James Coburn is suave, yes, but can his personality carry an entire movie when the plot takes a leisurely meandering course to get to where it’s going?  Methinks not.  If this were a character study rather than a heist film, then we should learn a bit more about Coburn’s raisons d’etre.  Instead, this is all just a slow build to the ironic but otherwise underwhelming conclusion.  Coburn is a master manipulator who gets himself paroled from prison and then embarks on a mission to secure enough cash to buy the blueprints for a bank that he plans to hold up.  The timing will be just right, as the Soviet premier is landing in Los Angeles and causing a big commotion.  Watch as the plot slowly slowly slowly unspools. Not bad, not good.

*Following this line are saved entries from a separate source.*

(** X3. Steps 1 to 4 return a matrix exactly when every discovered file
    can be read, [int] parses the last four characters of every identifier
    of the discovered files, and it parses the text after "RQ" of every
    discovered file's key. *)
Theorem run_returns_iff (order : SetOrder) (dir : list fs_entry) :
  (exists m, run_fs order dir = Returned m) <->
  (forall e, In e (glob_fs dir) ->
     exists contents,
       snd e = inl contents /\
       (forall x, identifier_of contents x -> exists n, Py.int (Py.slice_last 4 x) = Ok n) /\
       exists n, column_key (file_key (fst e)) = Ok n).
Proof.
  unfold run_fs. split.
  - intros [m H]. destruct (read_all (glob_fs dir)) as [arquivos | err] eqn:R;
      [| discriminate].
    destruct (steps_2_to_4 order arquivos) as [m' | e'] eqn:S; [| discriminate].
    pose proof (glob_of_read dir arquivos R) as G.
    assert (S' : exists m, run order arquivos = Ok m).
    { exists m'. unfold run. rewrite G. exact S. }
    apply run_model_returns_iff in S' as [Hrows Hcols]. rewrite G in Hrows, Hcols.
    intros [name [contents | err]] He.
    + assert (Hin : In (name, contents) arquivos) by now apply (read_all_In dir arquivos).
      exists contents. split; [reflexivity |]. split.
      * intros x Hx. now apply (Hrows (name, contents) x).
      * now apply (Hcols (name, contents)).
    + apply read_all_inl in R. rewrite R in He. apply in_map_iff in He as (e0 & E & _).
      discriminate E.
  - intros H.
    destruct (read_all_readable (glob_fs dir)) as [arquivos R].
    { apply Forall_forall. intros e He. destruct (H e He) as (c & Hc & _). now exists c. }
    rewrite R. pose proof (glob_of_read dir arquivos R) as G.
    destruct (run_returns order arquivos) as [m Hm].
    + rewrite G. intros e x He Hx. apply (read_all_In dir arquivos e R) in He.
      destruct (H _ He) as (c & Hc & Hrows & _). cbn [snd] in Hc. injection Hc as <-.
      now apply Hrows.
    + rewrite G. intros e He. apply (read_all_In dir arquivos e R) in He.
      destruct (H _ He) as (c & _ & _ & Hcols). exact Hcols.
    + unfold run in Hm. rewrite G in Hm. unfold steps_2_to_4. rewrite Hm. eauto.
Qed.

(** X4. Steps 1 to 4 end in one of three ways.  They raise the read error
    of the first discovered file that cannot be read, whatever the other
    files hold; otherwise they return a matrix or raise [ValueError].  They
    never raise [IndexError]: the index 1 into the pieces of [split('RQ')]
    is in range, because the key of a discovered file starts with "RQ". *)
Theorem run_raises_only_ValueError (order : SetOrder) (dir : list fs_entry) :
  (forall e, run_fs order dir = Raised e -> e = ValueError) /\
  (forall err,
      run_fs order dir = ReadRaised err <->
      exists before name after,
        glob_fs dir = before ++ (name, inr err) :: after /\ Forall readable before).
Proof.
  unfold run_fs. split.
  - intros e H. destruct (read_all (glob_fs dir)) as [arquivos | err] eqn:R;
      [| discriminate].
    destruct (steps_2_to_4 order arquivos) as [m' | e'] eqn:S; [discriminate |].
    injection H as ->. apply (run_model_raises_ValueError order arquivos).
    unfold run. rewrite (glob_of_read dir arquivos R). exact S.
  - intros err. rewrite <- read_all_inr.
    destruct (read_all (glob_fs dir)) as [arquivos | err'].
    + destruct (steps_2_to_4 order arquivos); split; discriminate.
    + split; intros [= ->]; reflexivity.
Qed.

Lemma run_raises_only_ValueError_witness :
  run_fs kept_order fs_unreadable = ReadRaised OSError /\
  run_fs kept_order [("rq1.txt", inl (text ["A1"]))] = Raised ValueError /\
  ValueError = ValueError.
Proof.
  split; [| split; [reflexivity |]].
  - apply (proj2 (run_raises_only_ValueError kept_order fs_unreadable)).
    exists [("rq1.txt", inl (text ["A1"]))], "rq2.txt", [("rq3.txt", inr UnicodeDecodeError)].
    split; [reflexivity |]. repeat constructor. now exists (text ["A1"]).
  - exact (proj1 (run_raises_only_ValueError kept_order [("rq1.txt", inl (text ["A1"]))])
             ValueError eq_refl).
Defined.

(** X10. A directory whose discovered files are all named [rq<n>.txt], can
    all be read and hold only identifiers that end in four decimal digits
    always yields a matrix: on such input steps 1 to 4 do not raise. *)
Theorem well_formed_directory_returns (order : SetOrder) (dir : list fs_entry) :
  (forall e, In e (glob_fs dir) ->
     (exists n, fst e = ("rq" ++ numeral n ++ ".txt")%string) /\
     exists contents,
       snd e = inl contents /\
       forall x, identifier_of contents x ->
                 exists p s, x = (p ++ s)%string /\ String.length s = 4 /\
                             all_chars is_digit s = true) ->
  exists m, run_fs order dir = Returned m.
Proof.
  intros H. unfold run_fs.
  destruct (read_all_readable (glob_fs dir)) as [arquivos R].
  { apply Forall_forall. intros e He. destruct (H e He) as (_ & c & Hc & _). now exists c. }
  rewrite R. pose proof (glob_of_read dir arquivos R) as G.
  destruct (run_model_well_formed order arquivos) as [m Hm].
  - rewrite G. intros e He. apply (read_all_In dir arquivos e R) in He.
    now destruct (H _ He) as (Hn & _).
  - rewrite G. intros e x He Hx. apply (read_all_In dir arquivos e R) in He.
    destruct (H _ He) as (_ & c & Hc & Hids). cbn [snd] in Hc. injection Hc as <-.
    now apply Hids.
  - unfold run in Hm. rewrite G in Hm. unfold steps_2_to_4. rewrite Hm. eauto.
Qed.

Lemma well_formed_directory_returns_witness :
  exists m, run_fs kept_order fs_sample = Returned m.
Proof.
  apply well_formed_directory_returns.
  intros e [<- | [<- | []]]; cbn [fst snd].
  - split; [exists 1; reflexivity |]. exists (text ["A0001"; "A0002"]).
    split; [reflexivity |]. intros x Hx. apply (referencias_In kept_order) in Hx.
    vm_compute in Hx.
    destruct Hx as [<- | [<- | []]]; [exists "A", "0001" | exists "A", "0002"];
      repeat split; reflexivity.
  - split; [exists 2; reflexivity |]. exists (text ["A0002"]).
    split; [reflexivity |]. intros x Hx. apply (referencias_In kept_order) in Hx.
    vm_compute in Hx.
    destruct Hx as [<- | []]. exists "A", "0002". repeat split; reflexivity.
Defined.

Trans-Europ Express (1966)


☆ ☆ ½


Trans-Europ Express (1966) – A. Robbe-Grillet

Perverse, playful, and ultimately rather boring, Alain Robbe-Grillet’s second film is less interesting than his first (L’Immortelle) or his script for Resnais’s Last Year at Marienbad.  Possibly this is because, its conceit – a writer, director, and script girl brainstorm a film while riding on the train, a film that we actually see – feels rather half-assed.  Jean-Louis Trintignant gives a winking performance but Robbe-Grillet’s efforts to confuse the audience seem to have confused him too.  He is a drug courier between Paris and Antwerp – but who is he working for? More worrisome is the introduction of S&M content that, although seeming consensual, also feels misogynistic and accepting of violence toward women.  I can’t get down with that and it feels rather jarring when the rest of the film wants to be light-hearted.  The end stare at a naked girl in chains on stage at a club is symptomatic of this problem – the film stops dead in its tracks and fortunately ends.